TZVETAN TODOROV (Bulgarian structuralist linguist publishing influential work on narrative from the 1960s onwards) Todorov suggested that stories begin with an equilibrium or status quo where any potentially opposing forces are in balance. This is disrupted by some event, setting in chain a series of events. Problems are solved so that order can be restored to the world of the fiction.
VLADIMIR PROPP (A Russian critic who examined 100s of examples of folk tales to see if they shared. any structures. His book on this 'Morphology of the Folk Tale' was first published in 1928) Propp looked at 100s of folk tales and identified 8 character roles and 31 narrative functions.
The 8 character roles are
1. The villain(s)
2. The hero
3. The donor ‑ who provides an object with some magic property.
4. The helper who aids the hero.
5. The princess (the sought for person) ‑ reward for the hero and object of the villain's schemes.
6. Her father ‑ who rewards the hero.
7. The dispatcher ‑ who sends the hero on his way.
8. The false hero
The character roles and the functions identified by Propp can be applied to all kinds of narrative. In TV news programmes we are often presented with 'heroes' and ‘villains'. Just think of the media portrayal of Saddam Hussein or Princess Diana.
CLAUDE LEVI‑STRAUSS Levi‑Strauss looked at narrative structure in terms of binary oppositions. Binary oppositions are sets of opposite values which reveal the structure of media texts. An example would be GOOD and EVIL ‑ we understand the concept of GOOD as being the opposite of EVIL. Levi ‑Strauss was not so interested in looking at the order in which events were arranged in the plot. He looked instead for deeper arrangements of themes. For example, if we look at Science Fiction films we can identify a series of binary oppositions which are created by the narrative:
Earth Space
Good Evil
Humans Aliens
Past Present
Normal Strange
Known Unknown
NARRATIVE ‑ TIME & SPACE
Narrative shapes material in terms of space and time ‑ it defines where things take place, when they take place, how quickly they take place. Narrative, especially that of film and TV, has an immense ability to manipulate our awareness of time and place e.g. flashbacks, replays of action, slow motion, speeding up, jumping between places and times.
NARRATIVE MODES There are two main modes of narrative which need to be structured.
. The narrative of events e.g. ‑ A hero shoots an enemy agent, dives into a lake,
triggers a remote control device which will destroy the enemy submarine.
2. The narrative of drama e.g. ‑ The heroine has a tense argument with the hero
and decides he was never her type and she is going to leave. Nothing has really
happened in terms of events but a lot has happened dramatically.
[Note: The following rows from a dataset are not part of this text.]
(* ===== verification/ParachainGrowth.v ===== *)
(** * ParachainGrowth: the development parachain never stalls

    The blocks of the parachain runtime open with two inherents: the timestamp,
    which peeks at the previous one, and the relay chain's data, which evicts the
    previous one.  Whatever else the blocks hold, both outputs are there for the
    next author. *)

From S2P Require Import Prelude Effects Scale Types Checker UtxoSet CheckerLaws Executive.
From S2P Require Import Concrete Verifiers Samples ExecutiveFacts Ledger Blocks Genesis Supply.
From S2P Require Import Money Amoeba Poe Kitties Timestamp RuntimeUpgrade Aggregator.
From S2P Require Import TemplateRuntime RuntimeSamples RuntimeFacts RuntimeGenesis RuntimeTypes.
From S2P Require Import ParachainCore ParachainPiece ParachainRuntime ParachainFacts.
From S2P Require Import Wallet WalletSamples Authoring NodeSamples ChainGrowth.

(** ** What blocks leave in place *)

Section kept.
Context `{ParachainLaws, !LawfulCodec Timestamp}.
Abbreviation PTx := (Transaction OuterVerifier ParachainConstraintChecker).
Abbreviation look s := (@utxo_at _ _ _ OuterVerifier verifier_codec s).
Implicit Types (s : storage) (tx : PTx) (l : list PTx) (d : DynamicallyTypedData).

Definition is_stamp tx : bool :=
  match checker tx with Inner c => is_timestamp c | ParachainInfo _ => false end.
Definition is_info tx : bool := is_parachain (checker tx).

Lemma inherent_kind tx : is_inherent (checker tx) = is_stamp tx || is_info tx.
Proof.
  unfold is_stamp, is_info. destruct (checker tx) as [c|c]; [|done].
  cbn. rewrite orb_false_r. apply inherent_is_timestamp.
Qed.

(** Relay data is of a type of its own. *)
Lemma number_type d n : number_of d = Some n → type_id d = TYPE_ID ParachainInherentDataUtxo.
Proof.
  unfold number_of, info_of. destruct (extract ParachainInherentDataUtxo d) as [u|] eqn:E; [|done].
  by apply extract_ok in E as [? _].
Qed.

Lemma number_not_consumable d n : number_of d = Some n → ¬ consumable d.
Proof.
  intros Hd%number_type (t & _ & Ht). rewrite Hd in Ht.
  destruct t; revert Ht; apply (bool_decide_unpack _); by_vm.
Qed.

Lemma number_not_stamp d n : number_of d = Some n → timestamp_of d = None.
Proof.
  intros Hd%number_type. unfold timestamp_of. destruct (extract Timestamp d) as [x|] eqn:Hx; [|done].
  apply extract_ok in Hx as [Hx _]. rewrite Hd in Hx. exfalso. revert Hx.
  apply (bool_decide_unpack _); by_vm.
Qed.

(** No checker consumes a timestamp, and only the inherent consumes relay data. *)
Lemma parachain_consumed c i e p o s prio s' d :
  parachain_check c i e p o s = Ret prio s' → d ∈ i ++ e →
  timestamp_of d = None ∧ (is_parachain c = false → number_of d = None).
Proof.
  intros Hc Hd. destruct c as [c|[c]]; cbn [parachain_check] in Hc; unfold check_arm in Hc;
    apply catch_err_ret in Hc.
  - apply (outer_consumed c) in Hc. pose proof (proj1 (Forall_forall _ _) Hc d Hd) as Hx.
    split; [by apply consumable_stamp|]. intros _.
    destruct (number_of d) eqn:E; [|done]. by apply number_not_consumable in E.
  - cbn [check inherent_adapter simple_check set_parachain_info_checker adapted] in Hc.
    apply (set_parachain_info_ok c _ _ p) in Hc as (-> & _ & de & d' & m & n & -> & _ & Hm & _).
    apply list_elem_of_singleton in Hd as ->. split; [by eapply number_not_stamp|done].
Qed.

(** What is never consumed by these transactions. *)
Definition lasting l d : Prop :=
  is_Some (timestamp_of d) ∨ (is_Some (number_of d) ∧ Forall (λ tx, is_info tx = false) l).

Lemma apply_lasting tx s s' o (u : Output OuterVerifier) :
  apply_tuxedo_transaction tx s = Ret tt s' → look s o = Some u → lasting [tx] (payload u) →
  look s' o = Some u.
Proof.
  intros Ha Ho Hl. apply (apply_keeps _ _ _ _ _ Ha Ho).
  apply apply_ret in Ha as (_ & p & s1 & Hc & _). intros Hin.
  destruct (parachain_consumed _ _ _ _ _ _ _ _ _ Hc Hin) as [Ht Hn].
  destruct Hl as [[t Hs]|[[n Hs] Hf]]; [congruence|].
  apply Forall_cons in Hf as [Hf _]. by rewrite Hn in Hs.
Qed.

Lemma apply_all_lasting l s s' o (u : Output OuterVerifier) :
  apply_all l s = Ret tt s' → look s o = Some u → lasting l (payload u) → look s' o = Some u.
Proof.
  revert s. induction l as [|tx l IH]; intros s Hl Ho Hu; [by injection Hl as <-|].
  unfold apply_all in Hl. cbn [for_each] in Hl. apply bind_ret_inv in Hl as ([] & s1 & Ha & Hl).
  assert (lasting [tx] (payload u) ∧ lasting l (payload u)) as [Htx Hl'].
  { unfold lasting in *. rewrite !Forall_cons in *. intuition. }
  eapply IH; [exact Hl| |done]. by eapply apply_lasting.
Qed.

(** ** What the inherents create *)

Lemma parachain_stamp_applied tx s s' h :
  is_stamp tx = true → apply_tuxedo_transaction tx s = Ret tt s' → height_at s = Some h →
  ∃ out stamp, outputs tx = [out] ∧ timestamp_of (payload out) = Some stamp ∧
    Timestamp.block stamp = h ∧ look s' (out_ref tx 0) = Some out.
Proof.
  intros Ht Ha Hh. pose proof (λ out, apply_creates s s' tx 0 out Ha) as Hnew.
  apply apply_ret in Ha as (_ & p & s1 & Hc & _). unfold check_all in Hc.
  unfold is_stamp in Ht. destruct (checker tx) as [c|c]; [|done].
  cbn [check parachain_checker parachain_check] in Hc. unfold check_arm in Hc.
  apply catch_err_ret in Hc.
  destruct (stamp_checked _ _ _ _ _ _ _ _ _ Ht Hc Hh) as (d & stamp & Ho & Hs & Hb).
  destruct (outputs tx) as [|out [|? ?]] eqn:Eo; try done. injection Ho as <-.
  exists out, stamp. repeat (split; [done|]). by apply Hnew.
Qed.

Lemma parachain_info_applied tx s s' :
  is_info tx = true → apply_tuxedo_transaction tx s = Ret tt s' →
  ∃ out n, outputs tx = [out] ∧ number_of (payload out) = Some n ∧
    look s' (out_ref tx 0) = Some out.
Proof.
  intros Ht Ha. pose proof (λ out, apply_creates s s' tx 0 out Ha) as Hnew.
  apply apply_ret in Ha as (_ & p & s1 & Hc & _). unfold check_all in Hc.
  unfold is_info in Ht. destruct (checker tx) as [c|[c]]; [done|].
  cbn [check parachain_checker parachain_check] in Hc. unfold check_arm in Hc.
  apply catch_err_ret in Hc.
  cbn [check inherent_adapter simple_check set_parachain_info_checker adapted] in Hc.
  apply (set_parachain_info_ok c _ _ (peeks_of (look s) tx)) in Hc
    as (_ & _ & de & d & m & n & _ & Ho & _ & Hn & _).
  destruct (outputs tx) as [|out [|? ?]] eqn:Eo; try done. injection Ho as <-.
  exists out, n. repeat (split; [done|]). by apply Hnew.
Qed.
End kept.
Using narrative to build suspense
Restricted narrative can be used to surprise an audience, e.g. when a character does not know what is waiting around the corner and neither does the audience. A degree of unrestricted narrative, the other 'half', can be used to effectively build suspense, as the audience are anticipating the events to come, of which the character has no knowledge. We are now having a very innocent little chat. Let us suppose that there is a bomb underneath this table between us. Nothing happens, and then all of a sudden, "Boom!" There is an explosion. The public is surprised, but prior to this surprise, it has seen an absolutely ordinary scene, of no special consequence. Now, let us take a suspense situation. The bomb is underneath the table and the public knows it, probably because they have seen the anarchist place it there. The public is aware that the bomb is going to explode at one o'clock and there is a clock in the decor. The public can see that it is a quarter to one. In these conditions this innocuous conversation becomes fascinating because the public is participating in the scene. The audience is longing to warn the characters on the screen: "You shouldn't be talking about such trivial matters. There's a bomb beneath you and it's about to explode". In this first case we have given the public fifteen seconds of surprise at the moment of explosion. In the second case we have provided them with fifteen minutes of suspense. The conclusion is that whenever possible the public must be informed.[Francois Truffaut, Hitchcock (New York: Simon and Schuster,1967), p.52]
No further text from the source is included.